It was ninety-something degrees in NYC today. Anthony Weiner's penis has been dominating the news for 24 hours now. Hotness besieges us on all sides! Need to beat that heat? Let's beat it together—with this handy list!
- Plastic "kiddie pools" are a great way to cool off for city dwellers who don't have access to full-size pools, but who do have apartments much bigger than yours.
- No A/C? Move into your refrigerator until October.
- Your body produce "sweat" through pores in the skin, which subsequently cools you by pulling heat energy away from the body as it evaporates. Try that.
- "Hey, if you lived in Minnesota you wouldn't be so hot right now." I know, how many times do we have to hear about Minnesota, man? Jesus.
- The twisted tales of Edgar Allen Poe have never failed to chill a reader to the very bone.

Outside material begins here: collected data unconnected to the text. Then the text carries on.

Lemma runs_ptr k j o I n (Q : unit -> assn) : (k < j < 6)%nat -> 0 <= o <= filled I j -> (length I = 6%nat -> Q tt (put k [IPtr (mkLoc (Z.of_nat j) o)] I)) ->
  runs (on k (BinarySegmentWritePointer (mkLoc (Z.of_nat j) o))) I n Q.
Proof.
  intros Hk Ho HQ. apply (runs_on k _ [IPtr (mkLoc (Z.of_nat j) o)]); [lia| | |done].
  - intros s i l0. apply seg_write_pointer.
  - intros Hl. apply forward_put_ptr; [lia|done].
Qed.

Lemma runs_position k I n (Q : BinaryLocator -> assn) : (k < 6)%nat -> Q (mkLoc (Z.of_nat k) (filled I k)) I -> runs (position k) I n Q.
Proof.
  intros Hk HQ g c Hg Hc. exists (mkLoc (Z.of_nat k) (filled I k)), g, I. split_and!; [|apply (st_more g I c); [lia|done]|reflexivity|done].
  unfold position. destruct (st_writer _ _ _ Hg) as [Hl Hs]. pose proof (st_six _ _ _ Hg) as H6.
  destruct (lookup_lt_is_Some_2 (g_Writer g) k) as [s Es]; [lia|]. destruct (lookup_lt_is_Some_2 I k) as [l El]; [lia|].
  rewrite Es, (seg_position s _ _ (Hs k s l Es El)). unfold filled, seg_at. by rewrite El.
Qed.

(** What a piece of the generator did: it added [n] bytes to segment [k] and
    changed only the segments [ks]. *)
Definition added (k : nat) (n : Z) (ks : list nat) (I I' : segs) : Prop := filled I' k = filled I k + n /\ same ks I I'.

Lemma put_added k l I : length I = 6%nat -> (k < 6)%nat -> added k (items_size l) [k] I (put k l I).
Proof. intros. split; [apply filled_put; lia|apply put_same; lia]. Qed.

Lemma runs_bytes k bs I n (Q : unit -> assn) : (k < 6)%nat ->
  (forall I', ext I I' -> added k (zlen bs) [k] I I' -> bytes_at k (filled I k) bs I' -> Q tt I') -> runs (on k (BinarySegmentWrite bs)) I n Q.
Proof.
  intros Hk HQ. apply runs_write; [done|]. intros Hl. apply HQ; [apply put_ext; lia| |apply put_cells; lia].
  rewrite <- ibytes_size. by apply put_added.
Qed.

Lemma runs_i32 k v I n (Q : unit -> assn) : (k < 6)%nat -> in_i32 v ->
  (forall I', ext I I' -> added k 4 [k] I I' -> i32_at k (filled I k) v I' -> Q tt I') -> runs (write_i32 k v) I n Q.
Proof. intros Hk Hv HQ. apply runs_bytes; [done|]. intros I' He Ha Hb. apply HQ; [done| |by split]. by rewrite length_le_bytes in Ha. Qed.
(** ** Build tuples *)

Section Tuples.
Context `{StdSort} (nodes : list value) (remap : list Z) (Hremap : remap_is nodes remap).
Hypothesis Hsmall : zlen nodes < 2 ^ 31.

Abbreviation order := (node_order nodes).

Lemma places_placed obj key l ps : places_member order obj key = Some ps -> FindArrayValue (Some obj) (s2l key) = Some l -> Forall2 (placed nodes) l ps.
Proof using Type.
  clear Hremap Hsmall. unfold places_member, list_member. intros Hm El. rewrite El in Hm. cbn [mbind option_bind] in Hm. apply mapM_Some in Hm. eapply Forall2_impl; [exact Hm|].
  intros v p Hp. cbn beta in Hp. split_bind Hp i Ei. by exists i.
Qed.

Lemma runs_named m x I n (Q : unit -> assn) : cstr_ok m.1 -> named_of order m = Some x ->
  (forall I', ext I I' -> added aux2_seg 8 [aux2_seg; str_seg] I I' -> named_at aux2_seg (filled I aux2_seg) x I' -> Q tt I') ->
  runs (write_named remap m) I n Q.
Proof using Hremap Hsmall.
  intros Hm Hx HQ. unfold named_of in Hx. split_bind Hx i Ei. split_bind Hx p Ep. injection Hx as <-. unfold write_named.
  apply runs_step, runs_string; [lia|done|]. intros I1 He1 [Ha1 Hs1] H1. apply (runs_place_last nodes remap Hremap Hsmall m.2 p); [lia|by exists i|].
  intros I2 He2 [Ha2 Hs2] H2. apply HQ; [exts|frames|]. clear Hsmall. split; cbn [nn_Name nn_NodeIndex]; [keep H1|keep H2].
Qed.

- In Opposite Land, it's totally not hot at all right now. Why don't you go live in Opposite Land for a while? Oh, that's right—your felony convictions.
- The temperature never gets too hot—when you live in an igloo! It's very impractical, though.
- Buy an Italian ice and put it down your pants.
- Don't stand directly in the sun, or on a planet warmed by the sun's harsh rays.
- Live underwater.
- Fine, since you keep asking us: yes, yes, a million times yes, it is perfectly legal for a woman to walk around the streets of New York topless. Ladies, you can stop asking now!
- Wearing white clothing will keep you cooler; wearing black clothing looks cooler. Would you rather be cool, or look cool? Let's just say...you don't have to choose. Interpret that kindly, if it makes you feel better.
- It's not that hot. Yeah, keep telling yourself that.